=== To do ===
In the records that follow, find the line with "(** [num / den *"; from there, retype every line exactly through the line with "#[global] Arguments parse_f64 : simpl never.", which also belongs to the answer.

=== Source material ===

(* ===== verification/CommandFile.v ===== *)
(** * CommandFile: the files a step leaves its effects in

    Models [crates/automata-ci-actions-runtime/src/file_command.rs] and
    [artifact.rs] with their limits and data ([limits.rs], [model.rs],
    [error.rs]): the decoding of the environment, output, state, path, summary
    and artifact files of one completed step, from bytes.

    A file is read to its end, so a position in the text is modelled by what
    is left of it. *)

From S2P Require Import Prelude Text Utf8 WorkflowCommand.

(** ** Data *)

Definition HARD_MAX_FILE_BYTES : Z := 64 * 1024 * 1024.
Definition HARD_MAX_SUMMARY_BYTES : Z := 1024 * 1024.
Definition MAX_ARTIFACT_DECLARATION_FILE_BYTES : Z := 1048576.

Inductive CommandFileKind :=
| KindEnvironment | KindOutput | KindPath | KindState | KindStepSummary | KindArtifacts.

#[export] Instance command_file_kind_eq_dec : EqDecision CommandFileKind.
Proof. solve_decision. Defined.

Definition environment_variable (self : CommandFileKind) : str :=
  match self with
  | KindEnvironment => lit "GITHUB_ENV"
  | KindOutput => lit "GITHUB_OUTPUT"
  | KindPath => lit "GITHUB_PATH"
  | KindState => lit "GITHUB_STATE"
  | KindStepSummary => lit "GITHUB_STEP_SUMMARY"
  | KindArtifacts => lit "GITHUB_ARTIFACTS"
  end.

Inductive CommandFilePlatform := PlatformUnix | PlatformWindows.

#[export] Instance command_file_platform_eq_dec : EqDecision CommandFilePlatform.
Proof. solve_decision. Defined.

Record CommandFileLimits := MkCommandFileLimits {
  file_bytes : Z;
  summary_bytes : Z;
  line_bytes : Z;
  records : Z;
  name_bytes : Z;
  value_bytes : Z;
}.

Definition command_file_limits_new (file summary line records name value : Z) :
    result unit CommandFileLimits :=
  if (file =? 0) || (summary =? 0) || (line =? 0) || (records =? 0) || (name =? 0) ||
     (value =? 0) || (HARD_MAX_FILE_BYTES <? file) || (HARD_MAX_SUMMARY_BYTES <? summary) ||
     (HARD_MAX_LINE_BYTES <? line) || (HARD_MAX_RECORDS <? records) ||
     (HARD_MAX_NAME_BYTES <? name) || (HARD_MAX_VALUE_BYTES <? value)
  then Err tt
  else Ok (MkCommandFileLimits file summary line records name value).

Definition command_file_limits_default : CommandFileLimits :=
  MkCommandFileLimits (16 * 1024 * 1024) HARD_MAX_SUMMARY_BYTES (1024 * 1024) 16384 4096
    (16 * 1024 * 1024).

--

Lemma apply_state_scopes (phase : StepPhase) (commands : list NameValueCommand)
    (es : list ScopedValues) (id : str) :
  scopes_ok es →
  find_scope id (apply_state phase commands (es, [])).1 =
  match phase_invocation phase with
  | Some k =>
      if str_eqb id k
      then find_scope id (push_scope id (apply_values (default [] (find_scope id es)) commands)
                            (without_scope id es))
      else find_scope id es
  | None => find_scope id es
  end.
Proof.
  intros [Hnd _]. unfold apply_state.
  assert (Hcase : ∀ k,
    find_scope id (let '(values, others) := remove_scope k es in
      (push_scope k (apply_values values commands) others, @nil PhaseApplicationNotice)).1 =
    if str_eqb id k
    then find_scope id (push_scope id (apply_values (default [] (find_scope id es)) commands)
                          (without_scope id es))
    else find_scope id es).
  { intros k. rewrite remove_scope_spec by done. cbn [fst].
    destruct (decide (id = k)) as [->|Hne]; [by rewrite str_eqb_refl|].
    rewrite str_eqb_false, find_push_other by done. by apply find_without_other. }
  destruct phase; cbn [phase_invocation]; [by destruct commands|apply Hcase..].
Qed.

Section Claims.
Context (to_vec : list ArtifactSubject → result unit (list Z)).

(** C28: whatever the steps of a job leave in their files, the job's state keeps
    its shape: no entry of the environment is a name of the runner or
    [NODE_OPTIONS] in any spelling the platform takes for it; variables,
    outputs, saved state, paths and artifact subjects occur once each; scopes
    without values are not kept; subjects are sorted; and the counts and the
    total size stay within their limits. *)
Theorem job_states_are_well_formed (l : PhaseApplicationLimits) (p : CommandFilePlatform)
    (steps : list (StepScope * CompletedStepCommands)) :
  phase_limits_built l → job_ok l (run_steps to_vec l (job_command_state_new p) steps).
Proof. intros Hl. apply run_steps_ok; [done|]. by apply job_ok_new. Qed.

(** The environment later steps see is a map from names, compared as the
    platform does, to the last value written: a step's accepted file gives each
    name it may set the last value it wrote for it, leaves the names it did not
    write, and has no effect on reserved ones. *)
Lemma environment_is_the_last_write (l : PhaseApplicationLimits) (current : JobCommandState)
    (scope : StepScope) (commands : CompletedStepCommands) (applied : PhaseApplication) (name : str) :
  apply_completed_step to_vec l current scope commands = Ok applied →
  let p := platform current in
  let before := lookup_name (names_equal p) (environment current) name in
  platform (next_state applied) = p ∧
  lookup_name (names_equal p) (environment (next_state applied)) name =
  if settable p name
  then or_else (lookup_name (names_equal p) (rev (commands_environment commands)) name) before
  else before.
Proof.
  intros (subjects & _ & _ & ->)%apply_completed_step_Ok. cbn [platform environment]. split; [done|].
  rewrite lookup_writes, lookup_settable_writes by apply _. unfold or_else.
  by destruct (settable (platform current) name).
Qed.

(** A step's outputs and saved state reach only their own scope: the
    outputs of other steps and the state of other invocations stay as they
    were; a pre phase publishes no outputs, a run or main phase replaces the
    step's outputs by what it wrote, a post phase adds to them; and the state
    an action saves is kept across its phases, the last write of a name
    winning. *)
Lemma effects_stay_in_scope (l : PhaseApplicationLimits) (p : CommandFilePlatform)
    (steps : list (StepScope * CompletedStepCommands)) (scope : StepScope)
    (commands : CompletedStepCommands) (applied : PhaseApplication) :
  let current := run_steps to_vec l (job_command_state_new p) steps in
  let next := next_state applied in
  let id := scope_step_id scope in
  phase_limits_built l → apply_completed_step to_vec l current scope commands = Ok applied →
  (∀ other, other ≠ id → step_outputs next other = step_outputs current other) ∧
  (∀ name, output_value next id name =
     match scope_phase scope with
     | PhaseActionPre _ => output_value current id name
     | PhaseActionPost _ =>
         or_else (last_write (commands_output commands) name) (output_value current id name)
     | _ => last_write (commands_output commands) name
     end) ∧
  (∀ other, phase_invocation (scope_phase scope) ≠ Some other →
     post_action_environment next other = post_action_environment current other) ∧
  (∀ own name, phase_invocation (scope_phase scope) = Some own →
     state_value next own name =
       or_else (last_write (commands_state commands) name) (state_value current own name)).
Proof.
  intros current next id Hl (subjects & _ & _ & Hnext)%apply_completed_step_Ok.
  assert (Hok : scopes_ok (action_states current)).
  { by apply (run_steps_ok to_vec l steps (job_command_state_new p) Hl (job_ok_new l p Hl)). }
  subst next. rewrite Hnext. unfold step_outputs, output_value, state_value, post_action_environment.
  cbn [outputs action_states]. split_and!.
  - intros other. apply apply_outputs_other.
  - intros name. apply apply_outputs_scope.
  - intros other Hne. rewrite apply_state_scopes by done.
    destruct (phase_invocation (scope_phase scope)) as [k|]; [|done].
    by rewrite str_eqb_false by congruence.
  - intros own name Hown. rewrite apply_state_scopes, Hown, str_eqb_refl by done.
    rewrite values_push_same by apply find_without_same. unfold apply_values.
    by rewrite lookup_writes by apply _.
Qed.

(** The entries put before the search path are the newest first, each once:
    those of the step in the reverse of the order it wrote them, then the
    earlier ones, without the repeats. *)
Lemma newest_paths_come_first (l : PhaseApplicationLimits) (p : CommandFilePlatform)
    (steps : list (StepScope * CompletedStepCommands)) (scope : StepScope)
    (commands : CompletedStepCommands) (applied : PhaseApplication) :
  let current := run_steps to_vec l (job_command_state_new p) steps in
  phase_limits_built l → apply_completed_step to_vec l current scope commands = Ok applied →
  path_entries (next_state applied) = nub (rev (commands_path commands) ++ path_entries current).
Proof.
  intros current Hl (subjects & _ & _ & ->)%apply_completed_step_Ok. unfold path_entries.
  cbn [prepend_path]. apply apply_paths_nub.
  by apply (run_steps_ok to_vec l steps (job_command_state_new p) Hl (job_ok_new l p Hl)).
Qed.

---

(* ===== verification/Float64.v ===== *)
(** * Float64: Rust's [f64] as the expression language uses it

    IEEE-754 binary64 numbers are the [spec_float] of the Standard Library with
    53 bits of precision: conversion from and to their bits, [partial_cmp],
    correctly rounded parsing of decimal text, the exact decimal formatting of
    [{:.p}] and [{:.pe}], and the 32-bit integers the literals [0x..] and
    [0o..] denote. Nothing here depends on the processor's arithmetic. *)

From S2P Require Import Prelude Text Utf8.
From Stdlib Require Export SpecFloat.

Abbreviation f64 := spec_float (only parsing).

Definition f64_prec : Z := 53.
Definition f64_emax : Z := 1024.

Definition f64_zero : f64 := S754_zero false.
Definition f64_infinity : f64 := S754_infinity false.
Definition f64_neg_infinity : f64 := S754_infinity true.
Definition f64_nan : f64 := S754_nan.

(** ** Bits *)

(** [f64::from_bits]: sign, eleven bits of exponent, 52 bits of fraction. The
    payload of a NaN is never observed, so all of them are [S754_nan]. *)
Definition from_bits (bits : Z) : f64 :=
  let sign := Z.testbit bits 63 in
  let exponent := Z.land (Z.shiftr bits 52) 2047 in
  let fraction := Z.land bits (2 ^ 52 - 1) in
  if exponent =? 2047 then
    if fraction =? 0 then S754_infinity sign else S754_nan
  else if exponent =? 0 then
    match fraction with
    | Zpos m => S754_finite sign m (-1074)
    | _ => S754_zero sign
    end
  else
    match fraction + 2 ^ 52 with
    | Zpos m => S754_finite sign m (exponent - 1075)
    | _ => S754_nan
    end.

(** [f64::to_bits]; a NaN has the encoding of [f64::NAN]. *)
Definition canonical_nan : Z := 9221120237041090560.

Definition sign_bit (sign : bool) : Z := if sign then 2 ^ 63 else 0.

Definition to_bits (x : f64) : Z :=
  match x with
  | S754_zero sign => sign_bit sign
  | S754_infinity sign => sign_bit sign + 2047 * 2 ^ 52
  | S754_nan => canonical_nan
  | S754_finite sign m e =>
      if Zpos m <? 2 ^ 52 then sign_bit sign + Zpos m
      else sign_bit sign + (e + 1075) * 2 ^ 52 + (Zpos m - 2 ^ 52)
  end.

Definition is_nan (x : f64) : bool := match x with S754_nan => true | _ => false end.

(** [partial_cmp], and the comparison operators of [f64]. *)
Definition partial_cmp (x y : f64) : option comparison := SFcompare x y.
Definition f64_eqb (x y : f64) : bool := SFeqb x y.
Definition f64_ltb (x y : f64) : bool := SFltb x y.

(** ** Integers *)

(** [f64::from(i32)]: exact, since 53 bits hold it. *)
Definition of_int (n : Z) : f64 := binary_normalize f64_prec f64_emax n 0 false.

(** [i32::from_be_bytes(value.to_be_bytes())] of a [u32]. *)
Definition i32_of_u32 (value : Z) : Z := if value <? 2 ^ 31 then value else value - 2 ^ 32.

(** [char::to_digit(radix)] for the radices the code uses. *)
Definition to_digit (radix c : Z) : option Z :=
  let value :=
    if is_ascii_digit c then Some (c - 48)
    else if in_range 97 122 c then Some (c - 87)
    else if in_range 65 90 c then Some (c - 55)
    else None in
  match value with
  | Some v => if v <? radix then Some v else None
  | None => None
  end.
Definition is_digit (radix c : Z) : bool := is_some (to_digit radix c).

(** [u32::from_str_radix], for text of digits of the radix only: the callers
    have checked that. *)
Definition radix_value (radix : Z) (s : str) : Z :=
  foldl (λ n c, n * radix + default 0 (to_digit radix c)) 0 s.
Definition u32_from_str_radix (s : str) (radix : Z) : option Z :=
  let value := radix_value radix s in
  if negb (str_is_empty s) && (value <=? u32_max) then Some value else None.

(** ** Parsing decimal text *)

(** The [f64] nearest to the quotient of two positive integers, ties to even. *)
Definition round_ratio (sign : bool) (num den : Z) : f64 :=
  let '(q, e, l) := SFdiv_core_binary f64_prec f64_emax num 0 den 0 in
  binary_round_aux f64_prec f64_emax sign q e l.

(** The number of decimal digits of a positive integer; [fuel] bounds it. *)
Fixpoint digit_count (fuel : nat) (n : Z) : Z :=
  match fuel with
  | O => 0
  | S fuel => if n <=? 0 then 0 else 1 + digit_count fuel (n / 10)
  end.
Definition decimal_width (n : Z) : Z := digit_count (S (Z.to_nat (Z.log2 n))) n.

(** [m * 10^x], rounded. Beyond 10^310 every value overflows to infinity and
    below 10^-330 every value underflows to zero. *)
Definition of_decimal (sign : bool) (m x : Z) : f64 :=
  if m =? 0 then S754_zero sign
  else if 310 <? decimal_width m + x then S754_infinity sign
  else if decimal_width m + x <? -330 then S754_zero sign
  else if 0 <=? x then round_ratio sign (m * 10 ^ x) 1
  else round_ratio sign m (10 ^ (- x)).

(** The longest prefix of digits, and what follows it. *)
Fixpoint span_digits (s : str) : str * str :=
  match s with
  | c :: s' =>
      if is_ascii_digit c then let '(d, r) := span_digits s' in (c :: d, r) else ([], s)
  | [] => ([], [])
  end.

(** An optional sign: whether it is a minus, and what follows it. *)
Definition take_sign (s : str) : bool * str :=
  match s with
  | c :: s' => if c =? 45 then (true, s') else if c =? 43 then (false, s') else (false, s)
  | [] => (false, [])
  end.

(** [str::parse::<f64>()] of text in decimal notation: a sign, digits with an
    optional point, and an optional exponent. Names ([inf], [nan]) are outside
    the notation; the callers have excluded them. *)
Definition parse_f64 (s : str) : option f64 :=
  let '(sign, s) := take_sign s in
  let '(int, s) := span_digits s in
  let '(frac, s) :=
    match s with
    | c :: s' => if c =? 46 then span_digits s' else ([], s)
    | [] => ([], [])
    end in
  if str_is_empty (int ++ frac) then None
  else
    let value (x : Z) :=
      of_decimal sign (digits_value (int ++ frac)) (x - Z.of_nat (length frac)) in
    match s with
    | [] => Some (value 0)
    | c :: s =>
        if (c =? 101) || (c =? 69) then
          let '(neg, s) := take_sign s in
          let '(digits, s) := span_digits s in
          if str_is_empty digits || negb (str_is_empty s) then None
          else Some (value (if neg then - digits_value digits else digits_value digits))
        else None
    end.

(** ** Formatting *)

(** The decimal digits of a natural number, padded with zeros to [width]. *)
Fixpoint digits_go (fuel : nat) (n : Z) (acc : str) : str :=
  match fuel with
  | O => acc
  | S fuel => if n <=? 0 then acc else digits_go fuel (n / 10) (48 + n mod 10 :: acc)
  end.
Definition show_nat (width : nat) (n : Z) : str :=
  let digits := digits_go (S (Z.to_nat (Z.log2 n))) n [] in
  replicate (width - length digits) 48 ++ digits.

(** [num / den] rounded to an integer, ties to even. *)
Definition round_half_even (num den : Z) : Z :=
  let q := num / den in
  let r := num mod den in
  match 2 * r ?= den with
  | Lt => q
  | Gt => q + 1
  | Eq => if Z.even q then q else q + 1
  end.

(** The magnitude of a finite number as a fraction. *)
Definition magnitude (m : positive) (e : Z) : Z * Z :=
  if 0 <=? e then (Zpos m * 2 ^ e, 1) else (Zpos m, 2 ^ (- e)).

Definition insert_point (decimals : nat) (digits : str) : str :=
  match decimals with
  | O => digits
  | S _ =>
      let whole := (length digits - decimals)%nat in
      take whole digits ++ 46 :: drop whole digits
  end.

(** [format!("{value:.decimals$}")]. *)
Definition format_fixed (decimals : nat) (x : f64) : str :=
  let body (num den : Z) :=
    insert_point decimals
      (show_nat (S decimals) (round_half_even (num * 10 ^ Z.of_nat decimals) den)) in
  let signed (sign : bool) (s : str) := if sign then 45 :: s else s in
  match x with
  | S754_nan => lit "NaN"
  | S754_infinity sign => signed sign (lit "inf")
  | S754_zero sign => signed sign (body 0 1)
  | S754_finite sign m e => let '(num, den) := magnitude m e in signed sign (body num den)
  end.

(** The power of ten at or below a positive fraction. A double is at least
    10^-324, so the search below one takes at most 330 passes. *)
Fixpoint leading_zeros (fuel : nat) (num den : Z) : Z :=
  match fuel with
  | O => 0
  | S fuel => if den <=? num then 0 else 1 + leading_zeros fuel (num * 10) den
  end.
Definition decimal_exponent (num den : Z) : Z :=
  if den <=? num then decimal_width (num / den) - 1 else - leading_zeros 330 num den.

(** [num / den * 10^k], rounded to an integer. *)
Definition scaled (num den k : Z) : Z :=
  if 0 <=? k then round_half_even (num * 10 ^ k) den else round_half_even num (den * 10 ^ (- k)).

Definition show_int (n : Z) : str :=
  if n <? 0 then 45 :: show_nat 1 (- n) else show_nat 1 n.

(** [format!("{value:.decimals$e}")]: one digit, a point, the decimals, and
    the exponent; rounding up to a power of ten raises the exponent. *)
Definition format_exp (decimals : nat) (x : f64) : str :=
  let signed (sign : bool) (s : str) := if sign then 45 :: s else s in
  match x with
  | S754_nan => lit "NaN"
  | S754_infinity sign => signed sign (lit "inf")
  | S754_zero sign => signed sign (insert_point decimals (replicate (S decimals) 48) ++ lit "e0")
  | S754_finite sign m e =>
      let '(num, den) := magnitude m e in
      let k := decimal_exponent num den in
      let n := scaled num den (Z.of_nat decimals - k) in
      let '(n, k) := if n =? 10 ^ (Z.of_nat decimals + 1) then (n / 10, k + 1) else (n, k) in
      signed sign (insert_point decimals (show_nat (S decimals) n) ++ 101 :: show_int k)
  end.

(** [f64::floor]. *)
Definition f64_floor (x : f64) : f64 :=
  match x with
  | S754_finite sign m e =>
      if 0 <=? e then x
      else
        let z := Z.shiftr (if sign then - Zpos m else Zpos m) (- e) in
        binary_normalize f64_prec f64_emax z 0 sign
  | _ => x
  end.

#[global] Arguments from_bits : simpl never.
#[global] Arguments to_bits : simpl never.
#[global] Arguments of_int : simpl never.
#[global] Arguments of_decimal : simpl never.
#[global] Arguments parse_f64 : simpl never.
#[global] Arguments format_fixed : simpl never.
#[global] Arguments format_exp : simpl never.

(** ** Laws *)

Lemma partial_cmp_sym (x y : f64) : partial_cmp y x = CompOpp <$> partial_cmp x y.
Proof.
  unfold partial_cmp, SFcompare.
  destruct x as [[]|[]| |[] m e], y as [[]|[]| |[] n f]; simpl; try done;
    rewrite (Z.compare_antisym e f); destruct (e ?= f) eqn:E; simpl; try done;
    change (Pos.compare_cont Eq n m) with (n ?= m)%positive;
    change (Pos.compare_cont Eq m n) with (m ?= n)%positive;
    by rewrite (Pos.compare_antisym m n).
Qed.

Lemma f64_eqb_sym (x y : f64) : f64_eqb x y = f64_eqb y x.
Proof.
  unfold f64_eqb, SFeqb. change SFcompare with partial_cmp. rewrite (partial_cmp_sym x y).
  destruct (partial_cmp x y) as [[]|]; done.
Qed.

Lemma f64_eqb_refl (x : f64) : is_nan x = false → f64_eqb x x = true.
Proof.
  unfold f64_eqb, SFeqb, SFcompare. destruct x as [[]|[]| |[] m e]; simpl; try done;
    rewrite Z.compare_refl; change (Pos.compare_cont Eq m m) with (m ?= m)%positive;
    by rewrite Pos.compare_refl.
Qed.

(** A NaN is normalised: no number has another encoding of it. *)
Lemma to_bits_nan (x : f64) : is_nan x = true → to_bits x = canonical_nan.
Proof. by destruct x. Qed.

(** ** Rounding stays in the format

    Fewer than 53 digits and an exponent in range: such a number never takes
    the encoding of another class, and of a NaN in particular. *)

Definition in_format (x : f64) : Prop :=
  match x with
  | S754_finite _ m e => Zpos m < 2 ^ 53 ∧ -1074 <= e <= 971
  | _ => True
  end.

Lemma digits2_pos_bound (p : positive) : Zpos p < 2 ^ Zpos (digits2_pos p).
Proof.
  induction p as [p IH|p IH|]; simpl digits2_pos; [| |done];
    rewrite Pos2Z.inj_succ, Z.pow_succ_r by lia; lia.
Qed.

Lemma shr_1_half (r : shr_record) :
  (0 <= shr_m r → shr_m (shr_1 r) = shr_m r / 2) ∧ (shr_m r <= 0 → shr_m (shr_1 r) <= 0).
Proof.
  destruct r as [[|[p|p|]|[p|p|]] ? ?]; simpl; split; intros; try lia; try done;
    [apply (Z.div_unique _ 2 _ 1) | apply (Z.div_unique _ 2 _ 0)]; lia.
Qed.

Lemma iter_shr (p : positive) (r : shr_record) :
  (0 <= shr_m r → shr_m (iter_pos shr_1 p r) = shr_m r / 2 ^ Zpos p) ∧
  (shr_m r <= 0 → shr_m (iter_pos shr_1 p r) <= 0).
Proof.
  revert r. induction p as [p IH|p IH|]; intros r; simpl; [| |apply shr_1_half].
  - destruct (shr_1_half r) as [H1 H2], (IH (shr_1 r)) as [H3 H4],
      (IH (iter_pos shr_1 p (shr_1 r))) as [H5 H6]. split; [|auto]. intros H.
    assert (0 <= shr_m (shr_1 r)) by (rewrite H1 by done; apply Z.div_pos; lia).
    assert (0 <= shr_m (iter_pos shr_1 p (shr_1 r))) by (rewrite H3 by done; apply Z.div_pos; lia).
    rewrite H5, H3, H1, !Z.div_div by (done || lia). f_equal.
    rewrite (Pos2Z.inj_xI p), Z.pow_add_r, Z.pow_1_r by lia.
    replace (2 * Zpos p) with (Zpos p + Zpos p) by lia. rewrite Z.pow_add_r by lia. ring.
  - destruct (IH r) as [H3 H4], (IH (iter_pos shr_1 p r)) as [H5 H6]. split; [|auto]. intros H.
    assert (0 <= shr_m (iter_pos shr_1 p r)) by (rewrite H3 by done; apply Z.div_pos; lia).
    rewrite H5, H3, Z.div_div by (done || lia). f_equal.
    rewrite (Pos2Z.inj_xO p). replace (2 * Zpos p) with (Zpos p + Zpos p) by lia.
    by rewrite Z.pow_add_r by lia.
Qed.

=== Solution below ===
(** [num / den * 10^k], rounded to an integer. *)
Definition scaled (num den k : Z) : Z :=
  if 0 <=? k then round_half_even (num * 10 ^ k) den else round_half_even num (den * 10 ^ (- k)).

Definition show_int (n : Z) : str :=
  if n <? 0 then 45 :: show_nat 1 (- n) else show_nat 1 n.

(** [format!("{value:.decimals$e}")]: one digit, a point, the decimals, and
    the exponent; rounding up to a power of ten raises the exponent. *)
Definition format_exp (decimals : nat) (x : f64) : str :=
  let signed (sign : bool) (s : str) := if sign then 45 :: s else s in
  match x with
  | S754_nan => lit "NaN"
  | S754_infinity sign => signed sign (lit "inf")
  | S754_zero sign => signed sign (insert_point decimals (replicate (S decimals) 48) ++ lit "e0")
  | S754_finite sign m e =>
      let '(num, den) := magnitude m e in
      let k := decimal_exponent num den in
      let n := scaled num den (Z.of_nat decimals - k) in
      let '(n, k) := if n =? 10 ^ (Z.of_nat decimals + 1) then (n / 10, k + 1) else (n, k) in
      signed sign (insert_point decimals (show_nat (S decimals) n) ++ 101 :: show_int k)
  end.

(** [f64::floor]. *)
Definition f64_floor (x : f64) : f64 :=
  match x with
  | S754_finite sign m e =>
      if 0 <=? e then x
      else
        let z := Z.shiftr (if sign then - Zpos m else Zpos m) (- e) in
        binary_normalize f64_prec f64_emax z 0 sign
  | _ => x
  end.

#[global] Arguments from_bits : simpl never.
#[global] Arguments to_bits : simpl never.
#[global] Arguments of_int : simpl never.
#[global] Arguments of_decimal : simpl never.
#[global] Arguments parse_f64 : simpl never.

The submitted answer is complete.